Step 1: Implement the Model class

LayoutLM Document QA is a pipeline model, so it is straightforward to implement in Truss.

In model/model.py, we write the class Model with three member functions:

  • __init__, which creates an instance of the object with a _model property
  • load, which runs once when the model server is spun up and loads the pipeline model
  • predict, which runs each time the model is invoked and handles the inference. It can use any JSON-serializable type as input and output.

Read the quickstart guide for more details on Model class implementation.

model/model.py
from transformers import pipeline


class Model:
    def __init__(self, **kwargs) -> None:
        self._model = None

    def load(self):
        # Load the model from Hugging Face
        self._model = pipeline(
            "document-question-answering",
            model="impira/layoutlm-document-qa",
        )

    def predict(self, model_input):
        # Invoke the model and return the results
        return self._model(
            model_input["url"],
            model_input["prompt"]
        )

Step 2: Set Python dependencies

Now, we can turn our attention to configuring the model server in config.yaml.

In addition to transformers, LayoutLM Document QA has three other dependencies.
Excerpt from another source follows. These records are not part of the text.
(** * flask-task-manager: entities, repositories, services and resources

    A shallow embedding of the three layers of the application
    ([app/db], [app/service], [app/routes]) together with the properties
    of the task audit trail, the boundary validation and the sorting
    helpers.

    The relational engine behind SQLAlchemy is not part of the repository.
    It is modelled here by a record of five tables, each a list of rows in
    insertion order, with the constraints that [app/db/entity.py] declares
    (primary keys, NOT NULL columns, foreign keys).  Whether foreign keys
    are acted upon is a property of the store ([enforce_fk]); every
    statement below holds for both settings.  An [ORDER BY] is answered by
    a stable sort of the table. *)

From Stdlib Require Import ZArith List String Ascii Bool Lia Permutation Sorted.
From Stdlib Require Import DecimalString.
Import ListNotations.

Local Open Scope Z_scope.

(** ** Strings *)

Notation "a +++ b" := (String.append a b) (at level 60, right associativity).

(** [str.upper()] on the ASCII range: the letters a..z are moved to A..Z,
    every other character is kept. *)
Definition upper_ascii (c : ascii) : ascii :=
  let n := nat_of_ascii c in
  if ((97 <=? n) && (n <=? 122))%nat then ascii_of_nat (n - 32) else c.

Fixpoint upper (s : string) : string :=
  match s with
  | EmptyString => EmptyString
  | String c r => String (upper_ascii c) (upper r)
  end.

(** ** app/db/entity.py *)

(** Dates are day numbers, timestamps are clock readings. *)
Definition date := Z.
Definition datetime := Z.

Module ProjectStatusEnum.
Inductive t := PLANNED | IN_PROGRESS | COMPLETED | ON_HOLD | CANCELLED | ARCHIVED.

Definition name (m : t) : string :=
  match m with
  | PLANNED => "PLANNED"
  | IN_PROGRESS => "IN_PROGRESS"
  | COMPLETED => "COMPLETED"
  | ON_HOLD => "ON_HOLD"
  | CANCELLED => "CANCELLED"
  | ARCHIVED => "ARCHIVED"
  end.

Definition value (m : t) : string :=
  match m with
  | PLANNED => "Planned"
  | IN_PROGRESS => "In Progress"
  | COMPLETED => "Completed"
  | ON_HOLD => "On Hold"
  | CANCELLED => "Cancelled"
  | ARCHIVED => "Archived"
  end.

Definition members : list t :=
  [PLANNED; IN_PROGRESS; COMPLETED; ON_HOLD; CANCELLED; ARCHIVED].

(** [ProjectStatusEnum[key]]: lookup of a member by its name; [None] is
    the [KeyError] of the subscript. *)
Definition getitem (key : string) : option t :=
  find (fun m => String.eqb (name m) key) members.
End ProjectStatusEnum.

Module TaskStatusEnum.
Inductive t :=
  TO_DO | IN_PROGRESS | WAITING_FOR_APPROVAL | BLOCKED | COMPLETED | CANCELLED.

Definition name (m : t) : string :=
  match m with
  | TO_DO => "TO_DO"
  | IN_PROGRESS => "IN_PROGRESS"
  | WAITING_FOR_APPROVAL => "WAITING_FOR_APPROVAL"
  | BLOCKED => "BLOCKED"
  | COMPLETED => "COMPLETED"
  | CANCELLED => "CANCELLED"
  end.

Definition value (m : t) : string :=
  match m with
  | TO_DO => "To Do"
  | IN_PROGRESS => "In Progress"
  | WAITING_FOR_APPROVAL => "Waiting for Approval"
  | BLOCKED => "Blocked"
  | COMPLETED => "Completed"
  | CANCELLED => "Cancelled"
  end.

Definition members : list t :=
  [TO_DO; IN_PROGRESS; WAITING_FOR_APPROVAL; BLOCKED; COMPLETED; CANCELLED].

(** [TaskStatusEnum[key]]: [None] is the [KeyError] of the subscript. *)
Definition getitem (key : string) : option t :=
  find (fun m => String.eqb (name m) key) members.
End TaskStatusEnum.

(** An entity carries [id = None] until the session has flushed it. *)

Module UserEntity.
Record t := mk {
  id : option Z;
  name : option string;
  surname : string;
  email : string
}.
Definition with_id (i : Z) (e : t) : t :=
  mk (Some i) (name e) (surname e) (email e).
End UserEntity.

Module ProjectEntity.
Record t := mk {
  id : option Z;
  name : string;
  description : string;
  start_date : date;
  end_date : option date;
  status : ProjectStatusEnum.t;
  user_id : Z
}.
Definition with_id (i : Z) (e : t) : t :=
  mk (Some i) (name e) (description e) (start_date e) (end_date e)
     (status e) (user_id e).
End ProjectEntity.

Module TaskEntity.
Record t := mk {
  id : option Z;
  title : string;
  description : option string;
  start_date : option date;
  end_date : option date;
  status : TaskStatusEnum.t;
  project_id : Z
}.
Definition with_id (i : Z) (e : t) : t :=
  mk (Some i) (title e) (description e) (start_date e) (end_date e)
     (status e) (project_id e).
(** The attribute assignment [task.status = new_status]. *)
Definition set_status (st : TaskStatusEnum.t) (e : t) : t :=
  mk (id e) (title e) (description e) (start_date e) (end_date e)
     st (project_id e).
End TaskEntity.

Module CommentEntity.
Record t := mk {
  id : option Z;
  content : string;
  creation_date : datetime;
  task_id : Z
}.
Definition with_id (i : Z) (e : t) : t :=
  mk (Some i) (content e) (creation_date e) (task_id e).
End CommentEntity.

Module TaskHistoryEntity.
Record t := mk {
  id : option Z;
  change_description : string;
  change_date : datetime;
  task_id : option Z
}.
Definition with_id (i : Z) (e : t) : t :=
  mk (Some i) (change_description e) (change_date e) (task_id e).
(** The action of [ondelete='SET NULL'] on one row. *)
Definition set_null (e : t) : t :=
  mk (id e) (change_description e) (change_date e) None.
End TaskHistoryEntity.

(** ** The store *)

Record Store := mkStore {
  users : list UserEntity.t;
  projects : list ProjectEntity.t;
  tasks : list TaskEntity.t;
  comments : list CommentEntity.t;
  task_history : list TaskHistoryEntity.t;
  enforce_fk : bool
}.

(** ** Exceptions and the state-and-exception monad

    A raised exception leaves the store as the commits made so far have
    left it: nothing in the application rolls back. *)

Inductive PyError :=
| ValueError (msg : string)
| KeyError (key : string)
| TypeError (msg : string)
| AttributeError (msg : string)
| IntegrityError.

Inductive Outcome (A : Type) :=
| Return (a : A)
| Raise (e : PyError).
Arguments Return {A} a.
Arguments Raise {A} e.

Definition M (A : Type) : Type := Store -> Outcome A * Store.

Definition ret {A} (a : A) : M A := fun s => (Return a, s).
Definition raise {A} (e : PyError) : M A := fun s => (Raise e, s).
Definition bind {A B} (c : M A) (k : A -> M B) : M B :=
  fun s =>
    match c s with
    | (Return a, s1) => k a s1
    | (Raise e, s1) => (Raise e, s1)
    end.
(** A query that cannot raise. *)
Definition query {A} (q : Store -> A) : M A := fun s => (Return (q s), s).

Notation "x <- c ;; k" := (bind c (fun x => k))
  (at level 61, c at next level, right associativity).
Notation "c ;;; k" := (bind c (fun _ => k))
  (at level 61, right associativity).

Definition is_ValueError (e : PyError) : bool :=
  match e with ValueError _ => true | _ => false end.

(** ** app/db/repository.py *)

(** What the mapper of an entity type knows about its table: where the
    rows live, the primary key, the declared constraints checked when a
    row is written, and what happens to referencing rows when a row is
    deleted ([None]: the engine refuses the delete).

    [constraints s old e] is the check made when [e] is written; [old] is
    the row that [e] replaces, if any.  A NOT NULL column is checked on
    every write, a foreign key when the row is new or the key column has
    changed. *)
Class Model (T : Type) := {
  pk : T -> option Z;
  with_pk : Z -> T -> T;
  rows : Store -> list T;
  set_rows : list T -> Store -> Store;
  constraints : Store -> option T -> T -> bool;
  unlink : Z -> Store -> option Store
}.

Definition has_pk {T} `{Model T} (entity_id : Z) (e : T) : bool :=
  match pk e with
  | Some i => i =? entity_id
  | None => false
  end.

(** The key given to a new row: larger than every key in the table. *)
Definition next_pk {T} `{Model T} (l : list T) : Z :=
  1 + fold_right (fun e m => match pk e with Some i => Z.max i m | None => m end) 0 l.

(** Some row of [l] has [parent_id] in its column [fk]. *)
Definition references {T} (fk : T -> option Z) (parent_id : Z) (l : list T) : bool :=
  existsb (fun e => match fk e with Some i => i =? parent_id | None => false end) l.

(** The foreign key [fk] of [e], pointing into the rows [parents], is
    acceptable: the store does not enforce keys, or the column is NULL, or
    it is the one the replaced row had, or the parent row exists. *)
Definition fk_ok {T P} (s : Store) (fk : T -> option Z) (old : option T) (e : T)
    (parent_pk : P -> option Z) (parents : list P) : bool :=
  negb (enforce_fk s)
  || match fk e with
     | None => true
     | Some i =>
         match old with
         | Some o => match fk o with Some j => j =? i | None => false end
         | None => false
         end
         || references parent_pk i parents
     end.

(** [ondelete='SET NULL'] for the rows of [task_history] that point to the
    task [task_id]. *)
Definition set_null_where (task_id : Z) (h : TaskHistoryEntity.t) : TaskHistoryEntity.t :=
  match TaskHistoryEntity.task_id h with
  | Some j => if j =? task_id then TaskHistoryEntity.set_null h else h
  | None => h
  end.

(** [users]: [name] is NOT NULL; [projects.user_id] refers to it with no
    [ondelete] action, so a user who still owns projects cannot be removed
    from a store that enforces keys. *)
#[export] Instance UserModel : Model UserEntity.t := {|
  pk := UserEntity.id;
  with_pk := UserEntity.with_id;
  rows := users;
  set_rows := fun l s =>
    mkStore l (projects s) (tasks s) (comments s) (task_history s) (enforce_fk s);
  constraints := fun _ _ e =>
    match UserEntity.name e with Some _ => true | None => false end;
  unlink := fun i s =>
    if enforce_fk s && references (fun p => Some (ProjectEntity.user_id p)) i (projects s)
    then None else Some s
|}.

(** [projects]: [user_id] is a foreign key into [users]; [tasks.project_id]
    refers to it with no [ondelete] action. *)
#[export] Instance ProjectModel : Model ProjectEntity.t := {|
  pk := ProjectEntity.id;
  with_pk := ProjectEntity.with_id;
  rows := projects;
  set_rows := fun l s =>
    mkStore (users s) l (tasks s) (comments s) (task_history s) (enforce_fk s);
  constraints := fun s old e =>
    fk_ok s (fun p => Some (ProjectEntity.user_id p)) old e UserEntity.id (users s);
  unlink := fun i s =>
    if enforce_fk s && references (fun t => Some (TaskEntity.project_id t)) i (tasks s)
    then None else Some s
|}.

(** [tasks]: [project_id] is a foreign key into [projects].
    [comments.task_id] refers to it, NOT NULL and with no [ondelete]
    action: a task that still has comments cannot be removed from a store
    that enforces keys.  [task_history.task_id] refers to it with
    [ondelete='SET NULL']. *)
#[export] Instance TaskModel : Model TaskEntity.t := {|
  pk := TaskEntity.id;
  with_pk := TaskEntity.with_id;
  rows := tasks;
  set_rows := fun l s =>
    mkStore (users s) (projects s) l (comments s) (task_history s) (enforce_fk s);
  constraints := fun s old e =>
    fk_ok s (fun t => Some (TaskEntity.project_id t)) old e ProjectEntity.id (projects s);
  unlink := fun i s =>
    if enforce_fk s
    then
      if references (fun c => Some (CommentEntity.task_id c)) i (comments s)
      then None
      else Some (mkStore (users s) (projects s) (tasks s) (comments s)
                   (map (set_null_where i) (task_history s)) (enforce_fk s))
    else Some s
|}.

(** [comments]: [task_id] is a foreign key into [tasks]. *)
#[export] Instance CommentModel : Model CommentEntity.t := {|
  pk := CommentEntity.id;
  with_pk := CommentEntity.with_id;
  rows := comments;
  set_rows := fun l s =>
    mkStore (users s) (projects s) (tasks s) l (task_history s) (enforce_fk s);
  constraints := fun s old e =>
    fk_ok s (fun c => Some (CommentEntity.task_id c)) old e TaskEntity.id (tasks s);
  unlink := fun _ s => Some s
|}.

(** [task_history]: [task_id] is a nullable foreign key into [tasks]. *)
#[export] Instance TaskHistoryModel : Model TaskHistoryEntity.t := {|
  pk := TaskHistoryEntity.id;
  with_pk := TaskHistoryEntity.with_id;
  rows := task_history;
  set_rows := fun l s =>
    mkStore (users s) (projects s) (tasks s) (comments s) l (enforce_fk s);
  constraints := fun s old e =>
    fk_ok s TaskHistoryEntity.task_id old e TaskEntity.id (tasks s);
  unlink := fun _ s => Some s
|}.

(** *** CrudRepositoryORM *)

Module CrudRepositoryORM.
Section Generic.
Context {T : Type} `{Model T}.

(** [session.query(entity_type).get(entity_id)] *)
Definition find_by_id (entity_id : Z) (s : Store) : option T :=
  find (has_pk entity_id) (rows s).

(** [session.query(entity_type).all()] *)
Definition find_all (s : Store) : list T := rows s.

(** [session.add(entity); session.commit()].  A transient entity is
    inserted under a new primary key, a persistent one overwrites its
    row.  The entity is returned as the session leaves it, that is with
    its primary key set (the source reads [task.id] after the call). *)
Definition save_or_update (entity : T) : M T := fun s =>
  match pk entity with
  | None =>
      if constraints s None entity then
        let e := with_pk (next_pk (rows s)) entity in
        (Return e, set_rows (rows s ++ [e]) s)
      else (Raise IntegrityError, s)
  | Some i =>
      match find_by_id i s with
      | Some old =>
          if constraints s (Some old) entity then
            (Return entity,
             set_rows (map (fun r => if has_pk i r then entity else r) (rows s)) s)
          else (Raise IntegrityError, s)
      | None =>
          if constraints s None entity then
            (Return entity, set_rows (rows s ++ [entity]) s)
          else (Raise IntegrityError, s)
      end
  end.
We list them below as follows:

config.yaml
requirements:
- Pillow==10.0.0
- pytesseract==0.3.10
- torch==2.0.1
- transformers==4.30.2

Always pin exact versions for your Python dependencies. The ML/AI space moves fast, so you want to have an up-to-date version of each package while also being protected from breaking changes.

Step 3: Install system packages

One of the Python dependencies, pytesseract, also requires a system package to operate.

Adding system packages works just like adding Python requirements. You can specify any package that’s available via apt on Debian.

config.yaml
system_packages:
- tesseract-ocr

Step 4: Configure model resources

LayoutLM Document QA doesn’t require a GPU, but you’ll need a midrange CPU instance if you want reasonably fast invocation times. 4 CPU cores and 16 GiB of RAM is sufficient for the model.

Model resources are also set in config.yaml and must be specified before you deploy the model.

config.yaml
resources:
  cpu: "4"
  memory: 16Gi
  use_gpu: false
  accelerator: null

Step 5: Deploy the model

You’ll need a Baseten API key for this step.

We have successfully packaged LayoutLM Document QA as a Truss. Let’s deploy!

truss push

You can invoke the model with:

truss predict -d '{"url": "https://templates.invoicehome.com/invoice-template-us-neat-750px.png", "prompt": "What is the invoice number?"}'